Hadhrami Diaspora MapAs mentioned in a previous post, I have devoted most of the past week to preparing a lengthy lecture on Yemen for my course on the history and geography of current global events. I had planned to develop several blog posts on the issues, focusing on such matters as the position of Hadhramaut, an important and fascinating region in eastern Yemen, in the current struggle. (For those interested in the culture of this region, I would recommend the blog-site “Out of Hadhramaut”.) Unfortunately, other pressing issues have descended, making it impossible for me to write these posts.

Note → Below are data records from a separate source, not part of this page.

Record QodPcfHandler := mkQodPcfHandler {
  pcf_gateway_ : option G;
  qod_to_pcf_sessions_ : gmap string PcfSessionInfo;
  pcf_to_qod_sessions_ : gmap string string;
  sessions_mutex_ : lock_state }.

#[global] Instance QodPcfHandler_settable : Settable QodPcfHandler := λ h,
  mkQodPcfHandler (pcf_gateway_ h) (qod_to_pcf_sessions_ h) (pcf_to_qod_sessions_ h) (sessions_mutex_ h).

Implicit Types (session : QodSession) (message : Message) (mapping : QosProfileMapping).

(** The members that are never assigned. *)
Definition af_id_ : string := "af_qod_service".
Definition af_notification_uri_ : string := "http://phine.af-core:50051/qod/notifications".

Definition initialize : M QodPcfHandler () :=
  h ← get;
  match pcf_gateway_ h with
  | Some _ => on_pointer pcf_gateway_ gateway_initialize ;; mret ()
  | None => mret ()
  end.

(** The constructor: the gateway is missing when its HTTP service cannot be created. *)
Definition QodPcfHandler_new (gateway : option G) : QodPcfHandler := mkQodPcfHandler gateway ∅ ∅ Unlocked.

(** ** Session mapping *)

Definition get_pcf_session_info (qod_session_id : string) : M QodPcfHandler (option PcfSessionInfo) :=
  with_lock sessions_mutex_ Exclusive (h ← get; mret (qod_to_pcf_sessions_ h !! qod_session_id)).

Definition get_qod_session_id (pcf_session_id : string) : M QodPcfHandler string :=
  with_lock sessions_mutex_ Exclusive
    (h ← get; mret (value_or "" (pcf_to_qod_sessions_ h !! pcf_session_id))).

Definition store_session_mapping (qod_session_id pcf_session_id : string) (state : PcfSessionState) :
    M QodPcfHandler () :=
  with_lock sessions_mutex_ Exclusive
    (t ← now;
     let info := mkPcfSessionInfo pcf_session_id qod_session_id state t None jnull jnull in
     modify (λ h, h <| qod_to_pcf_sessions_ ::= <[qod_session_id := info]> |>
                    <| pcf_to_qod_sessions_ ::= <[pcf_session_id := qod_session_id]> |>)).

(** [it->second] of the info of a QoD session changes, if there is one. *)
Definition change_info (f : PcfSessionInfo → PcfSessionInfo) (qod_session_id : string)
    (h : QodPcfHandler) : QodPcfHandler :=
  h <| qod_to_pcf_sessions_ ::= alter f qod_session_id |>.

Definition update_session_state (pcf_session_id : string) (state : PcfSessionState) :
    M QodPcfHandler () :=
  with_lock sessions_mutex_ Exclusive
    (h ← get;
     match pcf_to_qod_sessions_ h !! pcf_session_id with
     | Some qod_session_id => modify (change_info (λ i, i <| info_state := state |>) qod_session_id)
     | None => mret ()
     end).

Definition remove_session_mapping (qod_session_id : string) : M QodPcfHandler () :=
  with_lock sessions_mutex_ Exclusive
    (h ← get;
     match qod_to_pcf_sessions_ h !! qod_session_id with
     | Some info =>
       modify (λ h, h <| qod_to_pcf_sessions_ ::= delete qod_session_id |>
                      <| pcf_to_qod_sessions_ ::= delete (info_pcf_session_id info) |>)
     | None => mret ()
     end).

(** The blocks that store a request, or a response, for debugging. *)
Definition store_info (f : PcfSessionInfo → PcfSessionInfo) (qod_session_id : string) :
    M QodPcfHandler () :=
  with_lock sessions_mutex_ Exclusive (modify (change_info f qod_session_id)).

(** ** Translation *)

Definition text (s : string) : json := jstring s.

(** The address of the device, the private one preferred, and of the server. *)
Definition device_ip session : string :=
  match device session with
  | Some d =>
    match device_ipv4_address d with
    | Some a => match private_address a with
                | Some p => ipv4 p
                | None => ipv4 (public_address a)
                end
    | None => match device_ipv6_address d with Some a => ipv6 a | None => "any" end
    end
  | None => "any"
  end.

Definition server_ip session : string :=
  match server_ipv4_address (application_server session) with
  | Some a => a
  | None => value_or "any" (server_ipv6_address (application_server session))
  end.
(** A media component of a creation request, with its id. *)
Definition read_component (request_data component : json) : result (string * MediaComponent) :=
  v ← jindex_const "media_component_id" component;
  id ← get_string v;
  app ← jindex "af_app_id" request_data;
  c ← component_setAfAppId app MediaComponent_default;
  c ← set_member "media_type" setMedType component c;
  c ← (if jcontains "qos_info" component then
         info ← jindex "qos_info" component;
         c ← set_member "max_bw_ul" setMaxSuppBwUl info c;
         c ← set_member "max_bw_dl" setMaxSuppBwDl info c;
         c ← set_member "min_bw_ul" setMinDesBwUl info c;
         set_member "min_bw_dl" setMinDesBwDl info c
       else mret c);
  mret (id, c).

Definition read_components (request_data : json) (l : list json) :
    result (gmap string MediaComponent) :=
  foldl (λ r component, m ← r; '(id, c) ← read_component request_data component;
                        mret (<[id := c]> m))
    (mret ∅) l.

Definition read_req_data (request_data : json) : result AppSessionContextReqData :=
  d ← set_member "af_app_id" setAfAppId request_data AppSessionContextReqData_default;
  d ← set_member "ue_ipv4" setUeIpv4 request_data d;
  d ← set_member "ue_ipv6" setUeIpv6 request_data d;
  d ← set_member "ue_supi" setSupi request_data d;
  d ← set_member "media_components" (λ v d,
        if is_array v then m ← read_components request_data (jelements v); mret (setMedComponents m d)
        else mret d) request_data d;
  set_member "supp_features" setSuppFeat request_data d.

Definition update_flow (flow : json) : result json :=
  flow_info ← copy_member "flow_id" "flowId" flow jnull;
  set_member "flow_descriptions" (λ v j, if is_array v then jassign "flowDescriptions" v j else mret j)
    flow flow_info.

But I have decided to share all of my many slides from this lecture in PDF format, available at the link below. The first group of these slides mostly provides headlines pertaining to recent events in the country (up to April 7, when the lecture was give). The next set explores the geographical, demographic, economic, and cultural background of Yemen, with a subset devoted to Hadhramaut. The final section examines the country’s historical background, going back to the Bronze Age. I have provided URL information for many of these slides; many of those lacking such information are derived from Wikipedia. In the future, I will try to provide URL information on all slides for this course.

I have some misgivings about sharing these slides without providing explanations of them, as I am sometimes critical of the images that I show. One example here would be the BuzzFeed photos of qat chewing, which I find over-the-top and somewhat reminiscent of the exaggeration found in early anti-drug films such as Reefer Madness, but rather amusing nonetheless.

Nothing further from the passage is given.